Dataset entries:
--------------------------------------------------

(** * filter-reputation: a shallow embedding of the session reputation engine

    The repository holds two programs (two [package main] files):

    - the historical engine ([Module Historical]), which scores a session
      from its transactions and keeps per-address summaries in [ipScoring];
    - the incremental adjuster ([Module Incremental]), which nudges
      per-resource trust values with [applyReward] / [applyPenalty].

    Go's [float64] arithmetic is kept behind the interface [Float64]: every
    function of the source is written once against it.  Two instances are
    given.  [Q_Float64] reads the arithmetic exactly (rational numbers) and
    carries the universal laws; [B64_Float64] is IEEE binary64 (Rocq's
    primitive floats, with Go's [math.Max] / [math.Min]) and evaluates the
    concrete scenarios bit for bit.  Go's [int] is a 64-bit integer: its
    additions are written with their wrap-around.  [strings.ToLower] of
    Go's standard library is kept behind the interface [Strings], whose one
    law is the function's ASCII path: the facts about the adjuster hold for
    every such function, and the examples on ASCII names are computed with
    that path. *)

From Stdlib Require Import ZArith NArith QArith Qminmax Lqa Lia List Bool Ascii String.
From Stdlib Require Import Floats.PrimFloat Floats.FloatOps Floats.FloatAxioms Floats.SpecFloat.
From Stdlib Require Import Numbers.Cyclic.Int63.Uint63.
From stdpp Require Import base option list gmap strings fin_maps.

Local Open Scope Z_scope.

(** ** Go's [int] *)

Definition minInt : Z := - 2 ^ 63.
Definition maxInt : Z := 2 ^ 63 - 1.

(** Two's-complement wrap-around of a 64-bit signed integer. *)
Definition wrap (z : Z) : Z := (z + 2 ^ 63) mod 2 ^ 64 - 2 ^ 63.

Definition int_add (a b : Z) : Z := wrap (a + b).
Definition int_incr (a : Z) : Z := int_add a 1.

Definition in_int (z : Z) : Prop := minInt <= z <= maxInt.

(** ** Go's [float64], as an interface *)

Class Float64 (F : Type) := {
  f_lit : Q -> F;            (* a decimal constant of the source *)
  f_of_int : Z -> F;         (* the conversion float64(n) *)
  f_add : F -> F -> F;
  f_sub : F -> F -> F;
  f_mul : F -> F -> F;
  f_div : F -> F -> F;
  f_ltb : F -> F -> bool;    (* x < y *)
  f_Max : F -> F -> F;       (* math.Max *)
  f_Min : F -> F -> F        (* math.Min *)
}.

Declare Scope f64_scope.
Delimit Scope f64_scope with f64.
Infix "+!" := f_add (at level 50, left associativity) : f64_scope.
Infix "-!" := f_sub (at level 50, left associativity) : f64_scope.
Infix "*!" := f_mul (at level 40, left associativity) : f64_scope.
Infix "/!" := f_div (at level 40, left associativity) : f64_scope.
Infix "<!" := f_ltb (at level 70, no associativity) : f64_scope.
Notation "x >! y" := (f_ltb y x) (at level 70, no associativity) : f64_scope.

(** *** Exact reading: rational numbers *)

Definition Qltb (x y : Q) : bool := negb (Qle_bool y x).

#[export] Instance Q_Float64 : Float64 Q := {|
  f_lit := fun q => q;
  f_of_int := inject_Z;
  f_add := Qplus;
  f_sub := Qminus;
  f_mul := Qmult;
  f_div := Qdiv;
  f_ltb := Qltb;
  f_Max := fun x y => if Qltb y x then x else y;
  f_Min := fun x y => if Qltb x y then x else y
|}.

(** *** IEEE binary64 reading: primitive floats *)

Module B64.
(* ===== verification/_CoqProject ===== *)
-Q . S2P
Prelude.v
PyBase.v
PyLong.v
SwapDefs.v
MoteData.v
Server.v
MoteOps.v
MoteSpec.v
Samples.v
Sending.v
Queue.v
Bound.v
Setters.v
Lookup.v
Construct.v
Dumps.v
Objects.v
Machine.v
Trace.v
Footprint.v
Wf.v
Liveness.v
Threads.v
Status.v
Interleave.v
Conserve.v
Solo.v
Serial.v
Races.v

--------------------------------------------------

§ TASK OBJECTIVE:
Every record shown above should be written out again exactly.

§ ANSWER BOX:
(** * filter-reputation: a shallow embedding of the session reputation engine

    The repository holds two programs (two [package main] files):

    - the historical engine ([Module Historical]), which scores a session
      from its transactions and keeps per-address summaries in [ipScoring];
    - the incremental adjuster ([Module Incremental]), which nudges
      per-resource trust values with [applyReward] / [applyPenalty].

    Go's [float64] arithmetic is kept behind the interface [Float64]: every
    function of the source is written once against it.  Two instances are
    given.  [Q_Float64] reads the arithmetic exactly (rational numbers) and
    carries the universal laws; [B64_Float64] is IEEE binary64 (Rocq's
    primitive floats, with Go's [math.Max] / [math.Min]) and evaluates the
    concrete scenarios bit for bit.  Go's [int] is a 64-bit integer: its
    additions are written with their wrap-around.  [strings.ToLower] of
    Go's standard library is kept behind the interface [Strings], whose one
    law is the function's ASCII path: the facts about the adjuster hold for
    every such function, and the examples on ASCII names are computed with
    that path. *)

From Stdlib Require Import ZArith NArith QArith Qminmax Lqa Lia List Bool Ascii String.
From Stdlib Require Import Floats.PrimFloat Floats.FloatOps Floats.FloatAxioms Floats.SpecFloat.
From Stdlib Require Import Numbers.Cyclic.Int63.Uint63.
From stdpp Require Import base option list gmap strings fin_maps.

Local Open Scope Z_scope.

(** ** Go's [int] *)

Definition minInt : Z := - 2 ^ 63.
Definition maxInt : Z := 2 ^ 63 - 1.

(** Two's-complement wrap-around of a 64-bit signed integer. *)
Definition wrap (z : Z) : Z := (z + 2 ^ 63) mod 2 ^ 64 - 2 ^ 63.

Definition int_add (a b : Z) : Z := wrap (a + b).
Definition int_incr (a : Z) : Z := int_add a 1.

Definition in_int (z : Z) : Prop := minInt <= z <= maxInt.

(** ** Go's [float64], as an interface *)

Class Float64 (F : Type) := {
  f_lit : Q -> F;            (* a decimal constant of the source *)
  f_of_int : Z -> F;         (* the conversion float64(n) *)
  f_add : F -> F -> F;
  f_sub : F -> F -> F;
  f_mul : F -> F -> F;
  f_div : F -> F -> F;
  f_ltb : F -> F -> bool;    (* x < y *)
  f_Max : F -> F -> F;       (* math.Max *)
  f_Min : F -> F -> F        (* math.Min *)
}.

Declare Scope f64_scope.
Delimit Scope f64_scope with f64.
Infix "+!" := f_add (at level 50, left associativity) : f64_scope.
Infix "-!" := f_sub (at level 50, left associativity) : f64_scope.
Infix "*!" := f_mul (at level 40, left associativity) : f64_scope.
Infix "/!" := f_div (at level 40, left associativity) : f64_scope.
Infix "<!" := f_ltb (at level 70, no associativity) : f64_scope.
Notation "x >! y" := (f_ltb y x) (at level 70, no associativity) : f64_scope.

(** *** Exact reading: rational numbers *)

Definition Qltb (x y : Q) : bool := negb (Qle_bool y x).

#[export] Instance Q_Float64 : Float64 Q := {|
  f_lit := fun q => q;
  f_of_int := inject_Z;
  f_add := Qplus;
  f_sub := Qminus;
  f_mul := Qmult;
  f_div := Qdiv;
  f_ltb := Qltb;
  f_Max := fun x y => if Qltb y x then x else y;
  f_Min := fun x y => if Qltb x y then x else y
|}.

(** *** IEEE binary64 reading: primitive floats *)

Module B64.
(* ===== verification/_CoqProject ===== *)
-Q . S2P
Prelude.v
PyBase.v
PyLong.v
SwapDefs.v
MoteData.v
Server.v
MoteOps.v
MoteSpec.v
Samples.v
Sending.v
Queue.v
Bound.v
Setters.v
Lookup.v
Construct.v
Dumps.v
Objects.v
Machine.v
Trace.v
Footprint.v
Wf.v
Liveness.v
Threads.v
Status.v
Interleave.v
Conserve.v
Solo.v
Serial.v
Races.v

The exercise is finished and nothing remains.